Este gen codifica una proteína de ensamblaje neuronal que ancla los receptores de neurotransmisores inhibidores al citoesqueleto postsináptico a través de la unión de alta afinidad a un dominio de subunidad del receptor y dímeros de tubulina . En tejidos no neuronales, la proteína codificada también se requiere para la biosíntesis del cofactor de molibdeno . Las mutaciones en este gen pueden estar asociadas con la condición neurológica hiperekplexia y también conducir a la deficiencia del cofactor de molibdeno .
Se han descrito numerosas variantes de transcritos empalmados alternativamente que codifican diferentes isoformas; sin embargo, actualmente no se conoce la naturaleza completa de todas las variantes de la transcripción. [8] La producción de variantes empalmadas alternativamente se ve afectada por regiones no codificantes dentro del gen. Se ha identificado un par de secuencias no codificantes 'yin-yang' que abarca gefirina . [10] Estas secuencias son opuestas entre sí y consisten en cientos de estados de nucleótidos divergentes. Ambos patrones son exclusivamente humanos y evolucionaron rápidamente después de separarse de su patrón de ADN ancestral. la gefirinaLas secuencias yin y yang prevalecen hoy en día en poblaciones que representan a todos los principales ancestros humanos.
La gefirina es una proteína multifuncional de 93 kDa que es un componente de la red de proteínas postsinápticas de las sinapsis inhibidoras . Consta de 3 dominios : dominio N terminal G, dominio C terminal E y un gran dominio enlazador no estructurado que conecta los dos.

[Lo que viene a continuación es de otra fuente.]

Lemma cadence_rounds margin timeout cadence :
  0 ≤ timeout → validate_cancel_recovery_cadence margin timeout cadence = Ok tt →
  0 < cadence ∧ ∃ k : nat, cadence + Z.of_nat k * cadence < margin ∧ timeout ≤ Z.of_nat k * cadence ∧
    ∀ j : nat, (j < k)%nat → Z.of_nat j * cadence < timeout.
Proof.
  intros Ht Hv. unfold validate_cancel_recovery_cadence in Hv.
  apply result_bind_Ok in Hv as (? & Hc%ensure_Ok%Z.ltb_lt & Hv).
  apply result_bind_Ok in Hv as (n & Hn%ok_or_Ok & Hv).
  apply result_bind_Ok in Hv as (rounded & Hro%ok_or_Ok & Hv).
  apply result_bind_Ok in Hv as (required & Hre%ok_or_Ok & Hv%ensure_Ok%Z.ltb_lt).
  apply u64_checked_add_Some in Hn as [-> _]. apply u64_checked_add_Some in Hre as [-> _].
  unfold u64_checked_mul in Hro. case_match; [|done]. injection Hro as <-. split; [done|].
  pose proof (Z.div_mod timeout cadence ltac:(lia)) as Hdm. pose proof (Z.mod_pos_bound timeout cadence Hc).
  pose proof (Z.div_pos timeout cadence Ht Hc).
  set (n := timeout / cadence + (if timeout mod cadence =? 0 then 0 else 1)) in *.
  assert (0 ≤ n) by (subst n; case_match; lia).
  exists (Z.to_nat n). rewrite Z2Nat.id by done. split_and!; [lia| |].
  - subst n. destruct (Z.eqb_spec (timeout mod cadence) 0); nia.
  - intros j Hj. assert (Z.of_nat j < n) by lia. subst n. destruct (Z.eqb_spec (timeout mod cadence) 0); nia.
Qed.

(** A validated cadence retries in time.  A cancellation requested the refresh margin
    before the quote's deadline, for an order that keeps working, driven by a timer of a
    cadence that passed validation, cancels at the first tick and again at the first tick
    past the retry timeout, and both are strictly before the deadline, however the first
    operation completes. *)
Lemma retry_before_deadline margin timeout escalation cadence order observed requested first :
  0 < timeout → working order →
  validate_cancel_recovery_cadence margin timeout cadence = Ok tt →
  requested ≤ first ≤ requested + cadence → requested + margin + timeout ≤ u64_max →
  let deadline := requested + margin in
  ∃ (k : nat) s' second,
    ticks timeout escalation order observed cadence (S (S k)) first
      (cancel_record_new deadline, mkSeed order) =
      Some ([mkCancelOperation first OpCancel 1 None; mkCancelOperation second OpCancel 2 None], s') ∧
    first + timeout ≤ second < deadline ∧ first < deadline.
Proof.
  intros Ht Hw Hv Hfirst Hmax. cbv zeta. destruct (cadence_rounds margin timeout cadence) as (Hc & k & Hm & Hk & Hj); [lia|done|].
  destruct k as [|k]; [lia|]. rewrite Nat2Z.inj_succ in Hm, Hk.
  destruct (tick_due timeout escalation order Hw (observed first) first 0 (cancel_record_new (requested + margin)))
    as (s1 & Ht1 & Hw1); simpl; try done; try lia; [by left|].
  destruct (ticks_waiting timeout escalation order Hw observed cadence k (first + timeout) (first + cadence) 1 s1)
    as (s2 & Ht2 & Hw2); [done| | |lia|].
  { destruct Hw1 as [? ? ? Hcl ? ? ?]. split; try done. intros prior Hp. specialize (Hcl prior Hp). lia. }
  { intros j Hlt. specialize (Hj (S j)). lia. }
  destruct s2 as [r2 q2]. pose proof (waits_seed _ _ _ _ _ Hw2) as Hq. simpl in Hq. subst q2.
  assert (Hs : first + cadence + Z.of_nat k * cadence = first + Z.succ (Z.of_nat k) * cadence) by lia.
  rewrite Hs in Hw2.
  destruct (tick_due timeout escalation order Hw (observed (first + Z.succ (Z.of_nat k) * cadence))
    (first + Z.succ (Z.of_nat k) * cadence) 1 r2) as (s3 & Ht3 & _); [|apply Hw2..|done|lia|].
  { right. exists (first + timeout). split; [apply Hw2|lia]. }
  exists k, s3, (first + Z.succ (Z.of_nat k) * cadence). split; [|lia].
  rewrite <-Hs in Ht3. pose proof (ticks_snoc _ _ _ _ _ _ _ _ _ _ _ _ Ht2 Ht3) as Hall.
  rewrite <-Hs. exact (ticks_cons _ _ _ _ _ _ _ _ _ _ _ _ Ht1 Hall).
Qed.

(** ** Concrete histories *)

Definition demo_nt_order (venue : option string) : NtOrder :=
  mkNtOrder "O-1" "S-1" "YES" NtBuy venue StatusAccepted 10.

Definition demo_recovery_start : Recovery := (cancel_record_new 1000, mkSeed (demo_nt_order None)).

Definition after {A} (s : Recovery) (r : option (A * Recovery)) : Recovery :=
  match r with Some (_, s') => s' | None => s end.

Definition demo_cancelled : Recovery :=
  after demo_recovery_start (drive_record true (λ _, OutcomeGranted) (Some (demo_nt_order (Some "V-1")))
                               100 50 2 demo_recovery_start).
Definition demo_settled : Recovery :=
  after demo_cancelled (apply_event (OperationUnobserved 1) demo_cancelled).
Definition demo_queried : Recovery :=
  after demo_settled (drive_record true (λ _, OutcomeGranted) None 150 50 2 demo_settled).
Definition demo_conflict : Recovery :=
  after demo_queried
    (apply_event (OperationSucceeded 2 (Some (demo_nt_order (Some "V-2"))) 160 50) demo_queried).

(** A cancel, a query after the order went missing, and a conflicting venue id. *)
Lemma demo_recovery_run :
  recovery_run 50 2 1000 (mkSeed (demo_nt_order None)) demo_conflict
    [mkCancelOperation 100 OpCancel 1 None;
     mkCancelOperation 150 OpQuery 2 (Some (demo_nt_order (Some "V-1")))].
Proof.
  refine (run_completed 50 2 1000 (mkSeed (demo_nt_order None)) demo_queried _ 2
    (Some (demo_nt_order (Some "V-2"))) 160 (Ok EffectNone)
    demo_conflict _ _ _); [|vm_compute; reflexivity|reflexivity].
  refine (run_drive 50 2 1000 (mkSeed (demo_nt_order None)) demo_settled [mkCancelOperation 100 OpCancel 1 None]
    true (λ _, OutcomeGranted) None 150 (Ok (EffectQuery 2 (demo_nt_order (Some "V-1")))) demo_queried _ _ _);
    [|vm_compute; reflexivity|reflexivity].
  refine (run_unobserved 50 2 1000 (mkSeed (demo_nt_order None)) demo_cancelled _ 1 (Ok EffectNone) demo_settled _ _);
    [|vm_compute; reflexivity].
  refine (run_drive 50 2 1000 (mkSeed (demo_nt_order None)) demo_recovery_start [] true (λ _, OutcomeGranted)
    (Some (demo_nt_order (Some "V-1"))) 100 (Ok (EffectCancel 1)) demo_cancelled _ _ _);
    [apply run_start|vm_compute; reflexivity|reflexivity].
Qed.

Lemma recovery_operations_spaced_witness :
  spaced 50 [mkCancelOperation 100 OpCancel 1 None;
             mkCancelOperation 150 OpQuery 2 (Some (demo_nt_order (Some "V-1")))] ∧
  total_recovery_attempts demo_conflict.1 = 2 ∧ retry_escalated (cancel_health demo_conflict.1) = true.
Proof.
  destruct (recovery_operations_spaced 50 2 1000 _ _ _ ltac:(lia) ltac:(lia) demo_recovery_run)
    as (Hs & _ & Ht & _ & He).
  split; [exact Hs|]. split; [exact Ht|]. apply He. simpl. lia.
Defined.

Lemma recovery_identity_fixed_witness :
  demo_conflict.2 = mkSeed (demo_nt_order (Some "V-1")) ∧
  ∀ reservation now res s', drive_record true reservation None now 50 2 demo_conflict = Some (res, s') →
    issued now res = [].
Proof.
  destruct (recovery_identity_fixed 50 2 1000 _ _ _ ltac:(lia) ltac:(lia) demo_recovery_run) as [Hq Hhold].
  split.
  - refine (proj1 (Hq _ _ _ (eq_refl : op_query (mkCancelOperation 150 OpQuery 2
      (Some (demo_nt_order (Some "V-1")))) = _))). right. left.
  - intros reservation now res s' Hd.
    exact (proj1 (Hhold (mkConflict "V-1" "V-2") true reservation None now res s' eq_refl Hd)).
Defined.

Lemma retry_before_deadline_witness :
  ∃ (k : nat) s' second,
    ticks 50 3 (demo_nt_order (Some "V-1")) (λ _, true) 20 (S (S k)) 110
      (cancel_record_new 1100, mkSeed (demo_nt_order (Some "V-1"))) =
      Some ([mkCancelOperation 110 OpCancel 1 None; mkCancelOperation second OpCancel 2 None], s') ∧
    110 + 50 ≤ second < 1100 ∧ 110 < 1100.
Proof.
  apply (retry_before_deadline 1000 50 3 20 (demo_nt_order (Some "V-1")) (λ _, true) 100 110).
  - lia.
  - split; [done|]. intros b. reflexivity.
  - reflexivity.
  - lia.
  - unfold u64_max. lia.
Defined.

Aunque hay estructuras disponibles para los dominios G trimérico y E dimérico, no hay estructura disponible para la proteína de longitud completa, lo que puede deberse a la gran región no estructurada que hace que la proteína sea difícil de cristalizar. Pero un estudio reciente de la gefirina de longitud completa por dispersión de rayos X de ángulo pequeño muestra que forma predominantemente trímeros y que, debido a su larga región enlazadora, puede existir en un estado compacto o en cualquiera de los dos estados extendidos.[11]

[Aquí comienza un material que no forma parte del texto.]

(* ===== verification/RequoteBudget.v ===== *)
(** * Requote budget: the maker's two-window rate throttle

    Models [src/src/bolt_v3_requote_budget.rs]: the sliding-window budget
    [RequoteBudget], the atomic pair of budgets [RequoteBudgetPair] behind its
    shared lock, and the owned reservation token [RequoteBudgetReservation] with
    its [Drop].  The pair is an [Arc<Mutex<..>>]; it is a location of a heap of
    pair states, so that every clone and every token sees the same state. *)

From Stdlib Require Import ZArith Lia.
From stdpp Require Import sorting strings gmap numbers list.
From S2P Require Import Prelude.

Open Scope Z_scope.

(** ** The sliding window *)

Record RequoteBudget : Type := mkRequoteBudget {
  window_ms : Z;
  max_cost_per_window : Z;
  min_interval_ms : Z;
  emits : list (Z * Z);          (* (timestamp_ms, cost), oldest first *)
  window_cost : Z;
  last_emit_ms : option Z;
}.

Definition budget_new (max_cost window interval : Z) : RequoteBudget :=
  {| window_ms := window; max_cost_per_window := max_cost;
     min_interval_ms := interval; emits := []; window_cost := 0;
     last_emit_ms := None |}.

(** The [while let Some(front)] loop of [evict]. *)
Fixpoint evict_loop (cutoff : Z) (es : list (Z * Z)) (wc : Z) : list (Z * Z) * Z :=
  match es with
  | [] => ([], wc)
  | (ts, cost) :: rest =>
      if cutoff <=? ts then (es, wc)
      else evict_loop cutoff rest (u64_wrapping_sub wc cost)
  end.

Definition set_window (b : RequoteBudget) (es : list (Z * Z)) (wc : Z) : RequoteBudget :=
  {| window_ms := window_ms b; max_cost_per_window := max_cost_per_window b;
     min_interval_ms := min_interval_ms b; emits := es; window_cost := wc;
     last_emit_ms := last_emit_ms b |}.

Definition evict (b : RequoteBudget) (now_ms : Z) : RequoteBudget :=
  if now_ms <=? window_ms b then b
  else
    let cutoff := now_ms - window_ms b in
    let '(es, wc) := evict_loop cutoff (emits b) (window_cost b) in
    set_window b es wc.

(** [emits.push_back], with the new window cost and [last_emit_ms]. *)
Definition push_emit (b : RequoteBudget) (now_ms cost next_cost : Z) : RequoteBudget :=
  {| window_ms := window_ms b; max_cost_per_window := max_cost_per_window b;
     min_interval_ms := min_interval_ms b; emits := emits b ++ [(now_ms, cost)];
     window_cost := next_cost; last_emit_ms := Some now_ms |}.

Definition try_acquire (b : RequoteBudget) (now_ms cost : Z) : bool * RequoteBudget :=
  if (cost =? 0) || (window_ms b =? 0) then (false, b)
  else if match last_emit_ms b with Some last => now_ms <? last | None => false end
  then (false, b)
  else
    let b := evict b now_ms in
    if match last_emit_ms b with
       | Some last => (last <? now_ms) && (now_ms - last <? min_interval_ms b)
       | None => false
       end
    then (false, b)
    else
      match u64_checked_add (window_cost b) cost with
      | None => (false, b)
      | Some next_cost =>
          if max_cost_per_window b <? next_cost then (false, b)
          else (true, push_emit b now_ms cost next_cost)
      end.

Definition in_window (b : RequoteBudget) : nat := length (emits b).

(** [record_reserved]; [None] is the panic of its [expect]. *)
Definition record_reserved (b : RequoteBudget) (now_ms cost : Z) : option RequoteBudget :=
  let emit_ms :=
    match last_emit_ms b with Some last => Z.max last now_ms | None => now_ms end in
  let b := evict b emit_ms in
  match u64_checked_add (window_cost b) cost with
  | None => None
  | Some next_cost => Some (push_emit b emit_ms cost next_cost)
  end.

(** ** Liabilities *)

Definition SUBMIT_COMMAND_COST : Z := 1.
Definition REST_CALL_COST : Z := 1.
Definition CANCEL_RESUBMIT_REST_COST : Z := REST_CALL_COST + REST_CALL_COST.

Record LiabilityBalance : Type := mkLiabilityBalance {
  balance_now_ms : Z;
  balance_submit_cost : Z;
  balance_rest_cost : Z;
}.

Inductive OutstandingLiability : Type :=
| OneShot (balance : LiabilityBalance)
| CancelResubmitBothOutstanding (now_ms : Z)
| CancelResubmitReplacementOutstanding (now_ms : Z).

Definition liability_balance (l : OutstandingLiability) : LiabilityBalance :=
  match l with
  | OneShot balance => balance
  | CancelResubmitBothOutstanding now_ms =>
      mkLiabilityBalance now_ms SUBMIT_COMMAND_COST CANCEL_RESUBMIT_REST_COST
  | CancelResubmitReplacementOutstanding now_ms =>
      mkLiabilityBalance now_ms SUBMIT_COMMAND_COST REST_CALL_COST
  end.

Definition liability_submit_cost (l : OutstandingLiability) : Z :=
  balance_submit_cost (liability_balance l).
Definition liability_rest_cost (l : OutstandingLiability) : Z :=
  balance_rest_cost (liability_balance l).
Definition liability_now_ms (l : OutstandingLiability) : Z :=
  balance_now_ms (liability_balance l).

Record RequoteBudgetReservationProposal : Type := mkReservationProposal {
  proposal_liability : OutstandingLiability;
}.

Inductive RequoteBudgetReservationDenied : Type :=
| Capacity
| GenerationOverflow
| StaleReservation.

(** ** The pair of budgets *)

Record RequoteBudgetPairState : Type := mkPairState {
  submit_commands : RequoteBudget;
  rest_calls : RequoteBudget;
  next_reservation_generation : Z;
  outstanding : gmap Z OutstandingLiability;
}.

Definition pair_new (submit rest : RequoteBudget) : RequoteBudgetPairState :=
  {| submit_commands := submit; rest_calls := rest;
     next_reservation_generation := 0; outstanding := ∅ |}.

Definition set_outstanding (st : RequoteBudgetPairState)
    (out : gmap Z OutstandingLiability) : RequoteBudgetPairState :=
  {| submit_commands := submit_commands st; rest_calls := rest_calls st;
     next_reservation_generation := next_reservation_generation st;
     outstanding := out |}.

Definition set_rest_calls (st : RequoteBudgetPairState) (b : RequoteBudget)
    : RequoteBudgetPairState :=
  {| submit_commands := submit_commands st; rest_calls := b;
     next_reservation_generation := next_reservation_generation st;
     outstanding := outstanding st |}.

Definition set_submit_commands (st : RequoteBudgetPairState) (b : RequoteBudget)
    : RequoteBudgetPairState :=
  {| submit_commands := b; rest_calls := rest_calls st;
     next_reservation_generation := next_reservation_generation st;
     outstanding := outstanding st |}.

(** [outstanding.values()]; the [BTreeMap] iterates by key, which the sums below
    do not depend on. *)
Definition outstanding_values (st : RequoteBudgetPairState) : list OutstandingLiability :=
  (map_to_list (outstanding st)).*2.

Definition has_capacity (st : RequoteBudgetPairState)
    (now_ms submit_cost rest_cost : Z) : bool :=
  match u64_checked_sum 0 (liability_submit_cost <$> outstanding_values st),
        u64_checked_sum 0 (liability_rest_cost <$> outstanding_values st) with
  | Some outstanding_submit, Some outstanding_rest =>
      match u64_checked_add outstanding_submit submit_cost with
      | None => false
      | Some required_submit =>
          match u64_checked_add outstanding_rest rest_cost with
          | None => false
          | Some required_rest =>
              let submit_ok :=
                (required_submit =? 0) ||
                (try_acquire (submit_commands st) now_ms required_submit).1 in
              let rest_ok := (try_acquire (rest_calls st) now_ms required_rest).1 in
              submit_ok && rest_ok
          end
      end
  | _, _ => false
  end.

Definition propose (st : RequoteBudgetPairState) (liability : OutstandingLiability)
    : Result RequoteBudgetReservationProposal RequoteBudgetReservationDenied :=
  let balance := liability_balance liability in
  if negb (has_capacity st (balance_now_ms balance) (balance_submit_cost balance)
             (balance_rest_cost balance))
  then Err Capacity
  else Ok (mkReservationProposal liability).

Definition propose_fresh_submit (st : RequoteBudgetPairState) (now_ms : Z) :=
  propose st (OneShot (mkLiabilityBalance now_ms SUBMIT_COMMAND_COST REST_CALL_COST)).

Definition propose_cancel_resubmit (st : RequoteBudgetPairState) (now_ms : Z) :=
  propose st (CancelResubmitBothOutstanding now_ms).

Definition propose_rest (st : RequoteBudgetPairState) (now_ms : Z) :=
  propose st (OneShot (mkLiabilityBalance now_ms 0 REST_CALL_COST)).

(** [reserve] under the pair's lock: the new generation and the new state. *)
Definition reserve_state (st : RequoteBudgetPairState)
    (proposal : RequoteBudgetReservationProposal)
    : Result Z RequoteBudgetReservationDenied * RequoteBudgetPairState :=
  let balance := liability_balance (proposal_liability proposal) in
  if negb (has_capacity st (balance_now_ms balance) (balance_submit_cost balance)
             (balance_rest_cost balance))
  then (Err Capacity, st)
  else
    match u64_checked_add (next_reservation_generation st) 1 with
    | None => (Err GenerationOverflow, st)
    | Some generation =>
        (Ok generation,
         {| submit_commands := submit_commands st; rest_calls := rest_calls st;
            next_reservation_generation := generation;
            outstanding := <[generation := proposal_liability proposal]> (outstanding st) |})
    end.

(** Observers of the pair. *)
Definition pair_min_interval_ms (st : RequoteBudgetPairState) : Z :=
  Z.max (min_interval_ms (submit_commands st)) (min_interval_ms (rest_calls st)).

(** [Option::max] orders [None] below every [Some]. *)
Definition option_max (a b : option Z) : option Z :=
  match a, b with
  | Some x, Some y => Some (Z.max x y)
  | Some x, None => Some x
  | None, b => b
  end.

Definition pair_last_emit_ms (st : RequoteBudgetPairState) : option Z :=
  option_max (last_emit_ms (submit_commands st)) (last_emit_ms (rest_calls st)).

Definition outstanding_submit_cost (st : RequoteBudgetPairState) : Z :=
  Zsum (liability_submit_cost <$> outstanding_values st).

Definition outstanding_rest_cost (st : RequoteBudgetPairState) : Z :=
  Zsum (liability_rest_cost <$> outstanding_values st).

(** [RequoteBudgetReservation::record_balance]. *)
Definition record_balance (st : RequoteBudgetPairState) (balance : LiabilityBalance)
    : option RequoteBudgetPairState :=
  st ← (if 0 <? balance_submit_cost balance
        then set_submit_commands st <$>
               record_reserved (submit_commands st) (balance_now_ms balance)
                 (balance_submit_cost balance)
        else Some st);
  set_rest_calls st <$>
    record_reserved (rest_calls st) (balance_now_ms balance) (balance_rest_cost balance).

(** The ledger part of [settle_prepared_sink_invocation], under the lock. *)
Definition settle_sink_state (st : RequoteBudgetPairState) (generation now_ms : Z)
    : option RequoteBudgetPairState :=
  match outstanding st !! generation with
  | None => Some st
  | Some liability =>
      let st := set_outstanding st (delete generation (outstanding st)) in
      match liability with
      | CancelResubmitBothOutstanding _ =>
          let st := set_outstanding st
            (<[generation := CancelResubmitReplacementOutstanding now_ms]> (outstanding st)) in
          set_rest_calls st <$> record_reserved (rest_calls st) now_ms REST_CALL_COST
      | OneShot balance =>
          record_balance st
            (mkLiabilityBalance now_ms (balance_submit_cost balance) (balance_rest_cost balance))
      | CancelResubmitReplacementOutstanding _ =>
          record_balance st (mkLiabilityBalance now_ms SUBMIT_COMMAND_COST REST_CALL_COST)
      end
  end.

(** ** The shared pair and its owned tokens *)

Definition loc : Type := positive.
Abbreviation budget_heap := (gmap loc RequoteBudgetPairState).

(** The handle [RequoteBudgetPair { state: Arc<Mutex<..>> }]. *)
Record RequoteBudgetPair : Type := mkPair { pair_loc : loc }.

(** Run [f] on the pair state under the lock.  A dangling handle does not exist
    in the program; it is the second [None]. *)
Definition lock_pair {A} (pair : RequoteBudgetPair)
    (f : RequoteBudgetPairState → option (A * RequoteBudgetPairState)) : Rust budget_heap A :=
  λ h,
    match h !! pair_loc pair with
    | Some st =>
        match f st with
        | Some (a, st') => Some (a, <[pair_loc pair := st']> h)
        | None => None
        end
    | None => None
    end.

Inductive RequoteBudgetReservationPhase : Type :=
| Refundable
| SinkInvoked (now_ms : Z).

Record RequoteBudgetReservation : Type := mkReservation {
  reservation_budget : RequoteBudgetPair;
  reservation_generation : Z;
  reservation_phase : RequoteBudgetReservationPhase;
}.

Definition set_phase (r : RequoteBudgetReservation) (p : RequoteBudgetReservationPhase) :=
  mkReservation (reservation_budget r) (reservation_generation r) p.

Definition reserve (pair : RequoteBudgetPair) (proposal : RequoteBudgetReservationProposal)
    : Rust budget_heap (Result RequoteBudgetReservation RequoteBudgetReservationDenied) :=
  lock_pair pair (λ st,
    let '(res, st') := reserve_state st proposal in
    Some (match res with
          | Ok generation => Ok (mkReservation pair generation Refundable)
          | Err e => Err e
          end, st')).

Definition prepare_sink_invoked_at (r : RequoteBudgetReservation) (now_ms : Z)
    : RequoteBudgetReservation :=
  match reservation_phase r with
  | Refundable => set_phase r (SinkInvoked now_ms)
  | SinkInvoked _ => r
  end.

Definition settle_prepared_sink_invocation (r : RequoteBudgetReservation)
    : Rust budget_heap RequoteBudgetReservation :=
  match reservation_phase r with
  | Refundable => mret r
  | SinkInvoked now_ms =>
      lock_pair (reservation_budget r) (λ st,
        st' ← settle_sink_state st (reservation_generation r) now_ms;
        Some (set_phase r Refundable, st'))
  end.

(** [outstanding.remove(&self.generation)] under the lock. *)
Definition remove_outstanding (r : RequoteBudgetReservation)
    : Rust budget_heap (option OutstandingLiability) :=
  lock_pair (reservation_budget r) (λ st,
    Some (outstanding st !! reservation_generation r,
          set_outstanding st (delete (reservation_generation r) (outstanding st)))).

(** [impl Drop]. *)
Definition reservation_drop (r : RequoteBudgetReservation) : Rust budget_heap unit :=
  r ← settle_prepared_sink_invocation r;
  _ ← remove_outstanding r;
  mret tt.

Definition mark_sink_invoked_at (r : RequoteBudgetReservation) (now_ms : Z)
    : Rust budget_heap RequoteBudgetReservation :=
  settle_prepared_sink_invocation (prepare_sink_invoked_at r now_ms).

Definition settle_committed (r : RequoteBudgetReservation)
    : Rust budget_heap (Result unit RequoteBudgetReservationDenied * RequoteBudgetReservation) :=
  r ← settle_prepared_sink_invocation r;
  res ← lock_pair (reservation_budget r) (λ st,
    match outstanding st !! reservation_generation r with
    | None => Some (Ok tt, st)
    | Some liability =>
        let st := set_outstanding st (delete (reservation_generation r) (outstanding st)) in
        st' ← record_balance st (liability_balance liability);
        Some (Ok tt, st')
    end);
  mret (res, r).

Definition settle_aborted (r : RequoteBudgetReservation)
    : Rust budget_heap (Result unit RequoteBudgetReservationDenied * RequoteBudgetReservation) :=
  match reservation_phase r with
  | SinkInvoked _ =>
      r ← settle_prepared_sink_invocation r;
      _ ← remove_outstanding r;
      mret (Ok tt, r)
  | Refundable =>
      removed ← remove_outstanding r;
      mret (match removed with Some _ => Ok tt | None => Err StaleReservation end, r)
  end.

(** [commit] and [abort] consume the token: its [Drop] runs at the end. *)
Definition commit (r : RequoteBudgetReservation)
    : Rust budget_heap (Result unit RequoteBudgetReservationDenied) :=
  settled ← settle_committed r;
  reservation_drop settled.2;; mret settled.1.

Definition abort (r : RequoteBudgetReservation)
    : Rust budget_heap (Result unit RequoteBudgetReservationDenied) :=
  settled ← settle_aborted r;
  reservation_drop settled.2;; mret settled.1.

La mayoría de las veces, la tinción positiva de anticuerpos para gefirina en una sinapsis es consistente con la presencia de receptores de glicina y/o GABA A. Sin embargo, pueden ocurrir algunas excepciones, como en las neuronas de los ganglios de la raíz dorsal , donde la gefirina está ausente a pesar de la presencia de los receptores GABA A. [9] La gefirina se considera una importante proteína de andamiaje en las sinapsis inhibitorias, con una función análoga a la de PSD-95 en las sinapsis glutamatérgicas . [12] [13] La gefirina se identificó por su interacción con elreceptor de glicina , la principal proteína receptora de las sinapsis inhibitorias en la médula espinal y el tronco encefálico. Además de su interacción con el receptor de glicina, publicaciones recientes han demostrado que la gefirina también interactúa con el bucle intracelular entre las hélices transmembrana TM3 y TM4 de las subunidades alfa y beta del receptor GABA A. [14]
La gefirina desplaza los receptores GABA del complejo GABARAP / P130 y luego lleva los receptores a la sinapsis. [15] Una vez en la sinapsis, la proteína se une a la colibistina [16] y la neuroligina 2 . [17] En las células, la gefirina parece formar oligómeros de al menos tres subunidades. Se han descrito varias variantes de corte y empalme que evitan esta oligomerización sin influir en la afinidad por los receptores. Sin embargo, afectan la composición de las sinapsis inhibitorias e incluso pueden desempeñar un papel en enfermedades como la epilepsia. [18]
Como se mencionó anteriormente, la gefirina también cataliza los dos pasos terminales de la biosíntesis de Moco. En el penúltimo paso, el dominio G N-terminal adenila la forma apo de la molibdopterina para formar la molibdopterina adenilada intermedia. En el paso terminal, el dominio E C-terminal cataliza la deadenilación y también el mecanismo de inserción del metal.